▶ [Work instructions]: Quote the whole listing verbatim.

# # #

(** The first item of a list with a key, changed or taken out. *)
Fixpoint update_item (dk : Z) (f : blobcache_item -> blobcache_item) (l : list blobcache_item) : list blobcache_item :=
  match l with
  | [] => []
  | p :: l => if bi_key_hash p =? dk then f p :: l else p :: update_item dk f l
  end.
Fixpoint unlink_item (dk : Z) (l : list blobcache_item) : list blobcache_item :=
  match l with
  | [] => []
  | p :: l => if bi_key_hash p =? dk then l else p :: unlink_item dk l
  end.
Definition hash_update (dk : Z) (f : blobcache_item -> blobcache_item) (hv : hashtable) : hashtable := alter (update_item dk f) (bucket dk) hv.
Definition hash_unlink (dk : Z) (hv : hashtable) : hashtable := alter (unlink_item dk) (bucket dk) hv.

Section cache.
Variable sha1 md5 : list Z -> list Z.
(** [qsort] with the order of [accesstimecmp]. *)
Variable qsort : (blobcache_item -> blobcache_item -> Z) -> list blobcache_item -> list blobcache_item.

(** The first eight bytes of a digest, as a number. *)
Definition digest_key (key stash : list Z) : Z := le_value (take 8 (sha1 (key ++ stash))).
Definition digest_content (data : list Z) : Z := le_value (take 8 (md5 data)).

(** * Calls *)

Definition content_type_len (b : buf_t) : Z :=
  match b_content_type b with Some ct => Z.of_nat (length ct) | None => 0 end.

Definition blobcache_put (key stash : list Z) (b : buf_t) (maxage : Z) (etag : option (list Z)) (mtime flags now : Z) (s : cache) : Z * cache :=
  let dk := digest_key key stash in
  let dc := digest_content (b_data b) in
  let etag := match etag with Some e => if Z.of_nat (length e) <=? 255 then Some e else None | None => None end in
  if negb (bool_decide (bcstate s = BLOBCACHE_RUN)) then (0, s) else
  let found := lookup_item (hashvector s) dk in
  let s := with_dirty true s in
  match found with
  | Some p =>
      if (bi_content_hash p =? dc) && (bi_size p =? b_size b) then
        (1, with_hash (hash_update dk (fun p => BI etag (bi_key_hash p) (bi_content_hash p) now (u32 (now + maxage)) (u32 mtime) (bi_size p)
               (bi_content_type_len p) (u8 flags)) (hashvector s)) s)
      else
        let item := BI etag dk dc now (u32 (Z.min INT32_MAX (maxage + now))) (u32 mtime) (u32 (b_size b)) (u8 (content_type_len b)) (u8 flags) in
        (0, with_size (u64 (u64 (current_cache_size s - bi_size p) + u32 (b_size b)))
              (with_hash (hash_update dk (fun _ => item) (hashvector s)) (with_queue (flush_queue s ++ [(dk, b)]) s)))
  | None =>
      let item := BI etag dk dc now (u32 (Z.min INT32_MAX (maxage + now))) (u32 mtime) (u32 (b_size b)) (u8 (content_type_len b)) (u8 flags) in
      (0, with_size (u64 (u64 (current_cache_size s - 0) + u32 (b_size b)))
            (with_hash (hash_add item (hashvector s)) (with_queue (flush_queue s ++ [(dk, b)]) s)))
  end.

# # #

▶ [Answer section]:
(** The first item of a list with a key, changed or taken out. *)
Fixpoint update_item (dk : Z) (f : blobcache_item -> blobcache_item) (l : list blobcache_item) : list blobcache_item :=
  match l with
  | [] => []
  | p :: l => if bi_key_hash p =? dk then f p :: l else p :: update_item dk f l
  end.
Fixpoint unlink_item (dk : Z) (l : list blobcache_item) : list blobcache_item :=
  match l with
  | [] => []
  | p :: l => if bi_key_hash p =? dk then l else p :: unlink_item dk l
  end.
Definition hash_update (dk : Z) (f : blobcache_item -> blobcache_item) (hv : hashtable) : hashtable := alter (update_item dk f) (bucket dk) hv.
Definition hash_unlink (dk : Z) (hv : hashtable) : hashtable := alter (unlink_item dk) (bucket dk) hv.

Section cache.
Variable sha1 md5 : list Z -> list Z.
(** [qsort] with the order of [accesstimecmp]. *)
Variable qsort : (blobcache_item -> blobcache_item -> Z) -> list blobcache_item -> list blobcache_item.

(** The first eight bytes of a digest, as a number. *)
Definition digest_key (key stash : list Z) : Z := le_value (take 8 (sha1 (key ++ stash))).
Definition digest_content (data : list Z) : Z := le_value (take 8 (md5 data)).

(** * Calls *)

Definition content_type_len (b : buf_t) : Z :=
  match b_content_type b with Some ct => Z.of_nat (length ct) | None => 0 end.

Definition blobcache_put (key stash : list Z) (b : buf_t) (maxage : Z) (etag : option (list Z)) (mtime flags now : Z) (s : cache) : Z * cache :=
  let dk := digest_key key stash in
  let dc := digest_content (b_data b) in
  let etag := match etag with Some e => if Z.of_nat (length e) <=? 255 then Some e else None | None => None end in
  if negb (bool_decide (bcstate s = BLOBCACHE_RUN)) then (0, s) else
  let found := lookup_item (hashvector s) dk in
  let s := with_dirty true s in
  match found with
  | Some p =>
      if (bi_content_hash p =? dc) && (bi_size p =? b_size b) then
        (1, with_hash (hash_update dk (fun p => BI etag (bi_key_hash p) (bi_content_hash p) now (u32 (now + maxage)) (u32 mtime) (bi_size p)
               (bi_content_type_len p) (u8 flags)) (hashvector s)) s)
      else
        let item := BI etag dk dc now (u32 (Z.min INT32_MAX (maxage + now))) (u32 mtime) (u32 (b_size b)) (u8 (content_type_len b)) (u8 flags) in
        (0, with_size (u64 (u64 (current_cache_size s - bi_size p) + u32 (b_size b)))
              (with_hash (hash_update dk (fun _ => item) (hashvector s)) (with_queue (flush_queue s ++ [(dk, b)]) s)))
  | None =>
      let item := BI etag dk dc now (u32 (Z.min INT32_MAX (maxage + now))) (u32 mtime) (u32 (b_size b)) (u8 (content_type_len b)) (u8 flags) in
      (0, with_size (u64 (u64 (current_cache_size s - 0) + u32 (b_size b)))
            (with_hash (hash_add item (hashvector s)) (with_queue (flush_queue s ++ [(dk, b)]) s)))
  end.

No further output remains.